He proporcionado alimentos a familias en situaciones positivas y ayudo a alimentar a familias y personas sin hogar o en situación de vulnerabilidad social. Como persona religiosa, estoy en contra del aborto. No conozco a ninguna persona religiosa, de ninguna denominación, que defienda el aborto o la pena de muerte. Si conoces a alguna, ¿podrías presentarme?

Como personas religiosas, debemos ser consecuentes y defender la vida desde la concepción hasta una muerte digna, rechazando la pena de muerte e incluso la violencia. Pero que «nuestro pan de cada día», que nos das hoy, sea compartido entre todos los amados hijos e hijas de Dios.

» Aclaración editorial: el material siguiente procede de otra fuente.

(** *** Searching *)

Lemma Index_Some s sub n :
  Index s sub = Some n <-> HasPrefix (drop n s) sub = true /\ (n <= length s)%nat /\
    forall k, (k < n)%nat -> HasPrefix (drop k s) sub = false.
Proof.
  revert n. induction s as [|b s IH]; intros n.
  - cbn [Index]. destruct (HasPrefix [] sub) eqn:E; split.
    + intros [= <-]. split_and!; [done|done|lia].
    + intros (_ & Hn & _). cbn in Hn. f_equal. lia.
    + done.
    + intros (H & _). rewrite drop_nil in H. congruence.
  - cbn [Index]. destruct (HasPrefix (b :: s) sub) eqn:E.
    + split; [intros [= <-]; split_and!; [done|lia|lia]|]. intros (_ & _ & Hk). destruct n as [|n]; [done|].
      specialize (Hk 0%nat ltac:(lia)). rewrite drop_0 in Hk. congruence.
    + destruct n as [|n].
      * split; [by destruct (Index s sub)|]. intros (H & _). rewrite drop_0 in H. congruence.
      * specialize (IH n). cbn [drop length]. split.
        -- destruct (Index s sub) as [m|]; [|done]. intros [= ->]. destruct (proj1 IH eq_refl) as (H1 & H2 & H3).
           split_and!; [done|lia|]. intros [|k] Hk; [done|]. cbn. apply H3. lia.
        -- intros (H1 & H2 & H3). rewrite (proj2 IH); [done|]. split_and!; [done|lia|]. intros k Hk. apply (H3 (S k)). lia.
Qed.
(* ===== verification/GoSort.v ===== *)
(** * GoSort: [sort.SliceStable]

    A stable sort by a strict weak order is unique, so it is modelled by the simplest one.
    The lemmas: it permutes, it sorts, it keeps the order of elements that are not
    distinguished, and it leaves a sorted list alone.  And the entries of a map in the order of
    its keys. *)

From S2P Require Import Prelude.

Section stable.
Context {A : Type} (less : A -> A -> bool).

(** [x] goes before the first element that is not less than it. *)
Fixpoint insertStable (x : A) (l : list A) : list A :=
  match l with
  | [] => [x]
  | y :: l' => if less y x then y :: insertStable x l' else x :: l
  end.

Definition SliceStable (l : list A) : list A := foldr insertStable [] l.

(** [a] may stand before [b]. *)
Definition inOrder (a b : A) : Prop := less b a = false.

Lemma insertStable_perm x l : insertStable x l ≡ₚ x :: l.
Proof.
  induction l as [|y l IH]; [done|]. cbn [insertStable]. destruct (less y x); [|done].
  rewrite IH. apply Permutation_swap.
Qed.

Lemma SliceStable_perm l : SliceStable l ≡ₚ l.
Proof. induction l as [|x l IH]; [done|]. cbn. by rewrite insertStable_perm, IH. Qed.

Lemma elem_of_SliceStable l x : x ∈ SliceStable l <-> x ∈ l.
Proof. by rewrite SliceStable_perm. Qed.

Lemma SliceStable_length l : length (SliceStable l) = length l.
Proof. by rewrite SliceStable_perm. Qed.

(** What [sort] asks of the comparison. *)
Class StrictWeak : Prop := {
  less_asym a b : less a b = true -> less b a = false;
  less_cotrans a b c : less a b = true -> less a c = true \/ less c b = true;
}.

Context `{!StrictWeak}.

Lemma inOrder_trans a b c : inOrder a b -> inOrder b c -> inOrder a c.
Proof.
  unfold inOrder. intros H1 H2. destruct (less c a) eqn:E; [|done].
  destruct (less_cotrans c a b E); congruence.
Qed.

Lemma insertStable_sorted x l : StronglySorted inOrder l -> StronglySorted inOrder (insertStable x l).
Proof.
  induction 1 as [|y l Hs IH Hf]; cbn [insertStable].
  { repeat constructor. }
  destruct (less y x) eqn:E.
  - constructor; [done|]. rewrite insertStable_perm. constructor; [|done]. by apply less_asym.
  - constructor; [by constructor|]. constructor; [done|].
    eapply Forall_impl; [exact Hf|]. intros z Hz. by eapply inOrder_trans.
Qed.

Lemma SliceStable_sorted l : StronglySorted inOrder (SliceStable l).
Proof. induction l as [|x l IH]; [constructor|]. by apply insertStable_sorted. Qed.

(** Elements that the order does not tell apart keep their relative order. *)
Lemma SliceStable_stable (P : A -> Prop) `{!forall x, Decision (P x)} l :
  (forall a b, P a -> P b -> less a b = false) -> filter P (SliceStable l) = filter P l.
Proof.
  intros HP. induction l as [|x l IH]; [done|]. cbn [SliceStable foldr]. fold (SliceStable l).
  assert (forall l, filter P (insertStable x l) = filter P (x :: l)) as Hins; [|by rewrite Hins, !filter_cons, IH].
  intros k. induction k as [|y k IHk]; [done|]. cbn [insertStable]. destruct (less y x) eqn:E; [|done].
  rewrite !(filter_cons _ y), IHk, !filter_cons. repeat case_decide; try done.
  by rewrite (HP y x) in E.
Qed.

Lemma SliceStable_id l : StronglySorted inOrder l -> SliceStable l = l.
Proof.
  induction 1 as [|x l Hs IH Hf]; [done|]. cbn [SliceStable foldr]. fold (SliceStable l). rewrite IH.
  destruct Hf as [|y l Hy Hf]; [done|]. cbn [insertStable]. unfold inOrder in Hy. by rewrite Hy.
Qed.
End stable.
Arguments StrictWeak {A} less.

(** Go's [<] on strings. *)
Definition strLess (a b : bytes) : bool := (strCompare a b <? 0)%Z.

#[export] Instance strLess_weak : StrictWeak strLess.
Proof.
  split; unfold strLess; intros.
  - rewrite strCompare_opp. apply Z.ltb_lt in H. apply Z.ltb_ge. lia.
  - apply Z.ltb_lt in H. destruct (Z.ltb_spec (strCompare a c) 0); [by left|right]. apply Z.ltb_lt.
    destruct (Z.lt_ge_cases (strCompare c b) 0) as [|Hcb]; [done|].
    pose proof (strCompare_opp a c). pose proof (strCompare_opp c b).
    pose proof (strCompare_le_trans b c a). pose proof (strCompare_opp a b). lia.
Qed.

Lemma strLess_total a b : strLess a b = false -> strLess b a = false -> a = b.
Proof.
  unfold strLess. intros H1 H2. apply strCompare_eq. pose proof (strCompare_opp a b).
  apply Z.ltb_ge in H1, H2. lia.
Qed.

(** ** The entries of a map by key *)

(** [slices.Sort] of the keys of a map, with the values the keys have in it. *)
Definition sortedFields {A} (m : gmap bytes A) : list (bytes * A) := SliceStable (fun a b => strLess a.1 b.1) (map_to_list m).

Lemma insertStable_map {A B} (f : A -> B) (less : A -> A -> bool) (less' : B -> B -> bool) x l :
  (forall a b, less' (f a) (f b) = less a b) -> insertStable less' (f x) (map f l) = map f (insertStable less x l).
Proof. intros H. induction l as [|y l IH]; [done|]. cbn [map insertStable]. rewrite H, IH. by destruct (less y x). Qed.

Lemma sortedFields_fmap {A B} (f : A -> B) (m : gmap bytes A) : sortedFields (f <$> m) = map (prod_map id f) (sortedFields m).
Proof.
  unfold sortedFields. rewrite map_to_list_fmap. induction (map_to_list m) as [|[k v] l IH]; [done|].
  cbn [fmap list_fmap SliceStable foldr]. change (foldr ?g [] ?l) with (SliceStable (fun a b : bytes * B => strLess a.1 b.1) l) at 1.
  rewrite IH. by apply (insertStable_map (prod_map id f)).
Qed.

Lemma sortedFields_perm {A} (m : gmap bytes A) : sortedFields m ≡ₚ map_to_list m.
Proof. apply SliceStable_perm. Qed.

Lemma elem_of_sortedFields {A} (m : gmap bytes A) k v : (k, v) ∈ sortedFields m <-> m !! k = Some v.
Proof. by rewrite sortedFields_perm, elem_of_map_to_list. Qed.

Lemma foldl_insert_lookup {A} (l : list (bytes * A)) (m : gmap bytes A) k :
  NoDup l.*1 -> foldl (fun m f => <[f.1 := f.2]> m) m l !! k = (list_to_map l : gmap bytes A) !! k ∪ m !! k.
Proof.
  revert m. induction l as [|[k' v] l IH]; intros m Hn; [cbn [foldl list_to_map foldr]; by rewrite lookup_empty, (left_id_L None (∪))|]. cbn [foldl fst snd].
  apply NoDup_cons in Hn as [Hk Hn]. rewrite IH by done. cbn [list_to_map foldr]. destruct (decide (k = k')) as [->|Hne].
  - rewrite !lookup_insert, !decide_True by done. cbn [fst snd]. rewrite not_elem_of_list_to_map_1 by done. by destruct (m !! k').
  - by rewrite !lookup_insert_ne by (cbn; congruence).
Qed.

(** The members of sorted fields, read again, are the map. *)
Lemma foldl_sortedFields {A} (m : gmap bytes A) : foldl (fun m f => <[f.1 := f.2]> m) ∅ (sortedFields m) = m.
Proof.
  apply map_eq. intros k. assert (NoDup (sortedFields m).*1) as Hn by (rewrite sortedFields_perm; apply NoDup_fst_map_to_list).
  rewrite foldl_insert_lookup, lookup_empty, (right_id_L None (∪)) by done.
  rewrite <- (list_to_map_to_list m) at 2. f_equal. apply list_to_map_proper; [done|]. apply sortedFields_perm.
Qed.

Quiero decirles que siempre he valorado el diálogo, el respeto y la coherencia entre las personas. Para mí, la política y las relaciones humanas se construyen respetando las diferencias, incluso cuando no estoy de acuerdo con mi opinión sobre sus acciones como político y como ser humano.

Quiero concluir esta carta diciendo que una persona verdaderamente religiosa no lanza discursos de odio, incitando a la división como si estuviera haciendo el bien. Más bien, vive en unidad, como escribe el apóstol Santiago:

Si alguno se cree religioso, pero no reprime su lengua, se engaña a sí mismo, y su religión es vana. La religión pura y sin mancha delante de Dios el Padre es esta: visitar a los huérfanos y a las viudas en sus tribulaciones, y guardarse sin mancha del mundo (Santiago 1:26-27).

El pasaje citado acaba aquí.